Dangerous rules that an app should avoid


(Berkay) #1

Hi all,
I would like to certify a smartapp based on some rules. As all we know, given device capabilities and inputs at installation time. A developer is free to develop any logic in the app and in some cases an adversary can inject some code to change the logic of an app.

Therefore, my question is that: Can we declare a set of rules that shows the dangerous or unwanted behavior of an app? For instance, “no app should have this rule when presence sensor is inactive open my door” or another rule “no app should get my location and send SMS message or PUT request (as an app can exfiltrate my location).”

What do you think? Can we extend this list to have more secure apps?


(Morgan) #2

I don’t know how you can possibly do this, there are way to many cases where some people use an app differently or use presence detectors or contact sensors in a different way.

A simple case, if a flood sensor during Christmas, I used my flood sensor to let me know when there is NO water, so I can add water to the tree, so you could really never develop a set of rules that would be worthwhile at all.

If you are worried about this, don’t install SmartApps by any other developer, just use your own or SmartThings stock SmartApps.


(Dustin Clark) #3

Does it scare you that SmartThings employees can access and see all your devices linked to the hub? They can remotely push updates as well as access an in depth log of events for your hub.


(Berkay) #4

Thanks for the reply @c1arkbar, not the employees but the programming mistakes of a developer or adversary that might exploit the code “somehow” and change the behavior of the app.


(Dustin Clark) #5

I have to agree with @thrash99er on this. I like the openness of the system. Like they said just only install from trusted or write your own.


(Morgan) #6

Yeah, I’m not sure if you quite grasp the Smart App in the SmartThings context, it isn’t like an app on your phone. I’m just not sure where you are going with this, the entire ecosystem for SmartThings is developed for openness, so that flies in the face of what you are trying to accomplish.


(Ron Talley) #7

I see your point. Sorta like an anti-virus thingy right? I use an app called Host Pinger where it goes and get the access token and end points of devices and monitors ip addresses on your network…Seems like thats all the information needed to hack into my ST account but I have zero fear of that because the app rocks and many use it.

However, I WOULD and WAS be very skeptical of Apps that have you to log in with your ST credentials. I guess you have to embrace the openness of the ST system. What I’ve found is this community has many talented people and I believe it would be hard for anyone to pull a fast one over on it.

On the other hand, I would be pissed if I wanted to create a rule that made total sense to me but was “blocked” because ST decided to limit what I could and couldn’t do with “My” rules…


(codersaur) #8

I can kinda see some sense in the idea, however I don’t think it will be feasible to implement.
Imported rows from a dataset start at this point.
(** ** A round trip *)

(** C14: an element that is inserted is found by its hash, lookups with other
    hashes see what they saw before, and removing it gives back the same
    entries; the invariant of the table holds all the way, also when the
    insertion made the table grow. *)
Theorem qht_insert_remove_roundtrip cmp func ht p hash :
  qht_ok cmp ht -> (forall a b, cmp a b = cmp b a) -> uint 32 hash -> p <> 0 -> p ∉ snd <$> map_entries (map ht) ->
  (forall q, (hash, q) ∈ map_entries (map ht) -> cmp q p = false /\ func q = false) -> func p = true ->
  exists ht1 ht2, qht_insert cmp ht p hash = Some (None, ht1) /\ qht_ok cmp ht1 /\ qht_lookup_custom func ht1 hash = Some p /\
  (forall f h, uint 32 h -> h <> hash -> qht_lookup_custom f ht1 h = None <-> qht_lookup_custom f ht h = None) /\
  qht_remove ht1 p hash = Some (true, ht2) /\ qht_ok cmp ht2 /\ map_entries (map ht2) ≡ₚ map_entries (map ht) /\ qht_lookup_custom func ht2 hash = None.
Proof.
  intros Hok Hsym Hh Hp Hnot Hfresh Hf. destruct (qht_insert_ok cmp ht p hash Hok Hsym Hh Hp Hnot) as (prev & ht1 & E1 & Hok1 & Hins).
  destruct prev as [q|]; [destruct Hins as (_ & Hq & Eq); by rewrite (proj1 (Hfresh q Hq)) in Eq|]. destruct Hins as (Hperm & _).
  assert (forall h q, (h, q) ∈ map_entries (map ht1) <-> (h, q) = (hash, p) \/ (h, q) ∈ map_entries (map ht)) as Hin by (intros h q; by rewrite Hperm, elem_of_cons).
  assert (forall h, (h, p) ∈ map_entries (map ht1) -> h = hash) as Hone.
  { intros h [[= ->]|Hx]%Hin; [done|]. destruct Hnot. apply list_elem_of_fmap. by exists (h, p). }
  destruct (qht_remove_ok cmp ht1 p hash Hok1 Hh Hp Hone) as (ret & ht2 & E2 & Hok2 & Hrem).
  assert (ret = true) as ->. { destruct ret; [done|]. destruct Hrem as [_ Hno]. destruct Hno. apply Hin. by left. }
  cbn in Hrem. rewrite Hperm in Hrem. apply Permutation_cons_inv in Hrem.
  exists ht1, ht2. split; [done|]. split; [done|]. split; [|split; [|split; [done|]; split; [done|]; split; [done|]]].
  - pose proof (qht_lookup_ok func ht1 hash (qo_map _ _ Hok1) Hh) as Hl. destruct (qht_lookup_custom func ht1 hash) as [q|].
    + destruct Hl as [[[= ->]|Hq]%Hin Hfq]; [done|]. by rewrite (proj2 (Hfresh q Hq)) in Hfq.
    + rewrite (Hl p) in Hf; [done|]. apply Hin. by left.
  - intros f h Hh' Hne. pose proof (qht_lookup_ok f ht1 h (qo_map _ _ Hok1) Hh') as Hl1. pose proof (qht_lookup_ok f ht h (qo_map _ _ Hok) Hh') as Hl.
    destruct (qht_lookup_custom f ht1 h) as [q|], (qht_lookup_custom f ht h) as [r|]; try done.
    + destruct Hl1 as [[[= ? _]|Hq]%Hin Hfq]; [done|]. by rewrite (Hl q Hq) in Hfq.
    + destruct Hl as [Hr Hfr]. rewrite (Hl1 r) in Hfr; [done|]. apply Hin. by right.
  - pose proof (qht_lookup_ok func ht2 hash (qo_map _ _ Hok2) Hh) as Hl. destruct (qht_lookup_custom func ht2 hash) as [q|]; [|done].
    destruct Hl as [Hq Hfq]. rewrite <- Hrem in Hq. by rewrite (proj2 (Hfresh q Hq)) in Hfq.
Qed.

(** A table of one bucket with eight elements, four of them in a bucket that was
    added; the next insertion makes it grow. *)
Definition example_table : qht :=
  foldl (fun ht p => match qht_insert Z.eqb ht p p with Some (_, ht) => ht | None => ht end) (qht_init 4 true) [3; 5; 7; 9; 11; 13; 15; 17].

Lemma example_table_eq : example_table = mk_qht (mk_qht_map [(fun p => (p, p)) <$> [3; 5; 7; 9; 11; 13; 15; 17]] 1 1) true.
Proof. vm_compute. reflexivity. Qed.

Lemma example_table_ok : qht_ok Z.eqb example_table.
Proof.
  rewrite example_table_eq. split.
  - split; [by exists 0%nat|]. intros [|i] b; [|by destruct i]. intros [= <-]. split; [by exists 0%nat|].
    intros h p Hx. repeat (apply elem_of_cons in Hx as [[= -> ->]|Hx]; [done|]). by apply elem_of_nil in Hx.
  - intros h p q _ _ Hne. by apply Z.eqb_neq.
  - vm_compute. repeat constructor; repeat (apply not_elem_of_cons; split; [done|]); apply not_elem_of_nil.
Qed.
My first thoughts are that any automated checking of groovy code could fairly easily be circumvented because Groovy allows dynamic declaration of variables and methods, so it would be possible to obfuscate any malicious logic, unless of course one of the rules was not to allow any dynamic declaration of variables and methods. :wink:

Also, who is going to write the tool that is certifying app code against the rules we come up with? Unless you’ve written the certification tool yourself, how are you going to certify the cerification tool?!? :smiling_imp:

The main mechanism I can think of for this to happen is where a user has linked their account to smartApp or DTH code in a 3-party github repository, and they pull an update without reviewing the changes. Is this what you are referring to, or do you envisage other mechanisms? In any case, how would the code-checking occur, and at what point?

In my view, right now, the only practical way to guard against malicious code is to read and understand all third-party code before you install into your IDE.


(Berkay) #9

@rontalley, yes we can think of an anti-virus mechanism. @zcapr17, I believe this platform will mature, and more security and privacy problems will arise. The tool can be used either by employees before deployment to verify the app security or user can be notified about the consequences of an app misuse. Consider an app using a web service, the server may be hacked and sending some malicious code to the app through the web service, which can be treated as a variable in an app and completely change the logic of an app.


(Realy Living Dream) #10

Hold on guys, I’m going to need more tinfoil for this thread.

I wonder if Trump or KellyAnne have a Samsung Microwave :robot:


(codersaur) #11

This is a good point. Code injection via web services is a very real threat right now, not just in the future. Wordpress closed one such vulnerability in February, for example.

However, I think this is a wider issue for the SmartThings platform as a whole, not just for user SmartApps that happen to be hosting web APIs, as the whole platform is using cloud-based web services.

I would be good to get a comment from SmartThings @Staff_Members about how actively they are reviewing the security of their web services. Ideally, there should already be some kind of active monitoring in place that will detect and block code injection attacks… (?)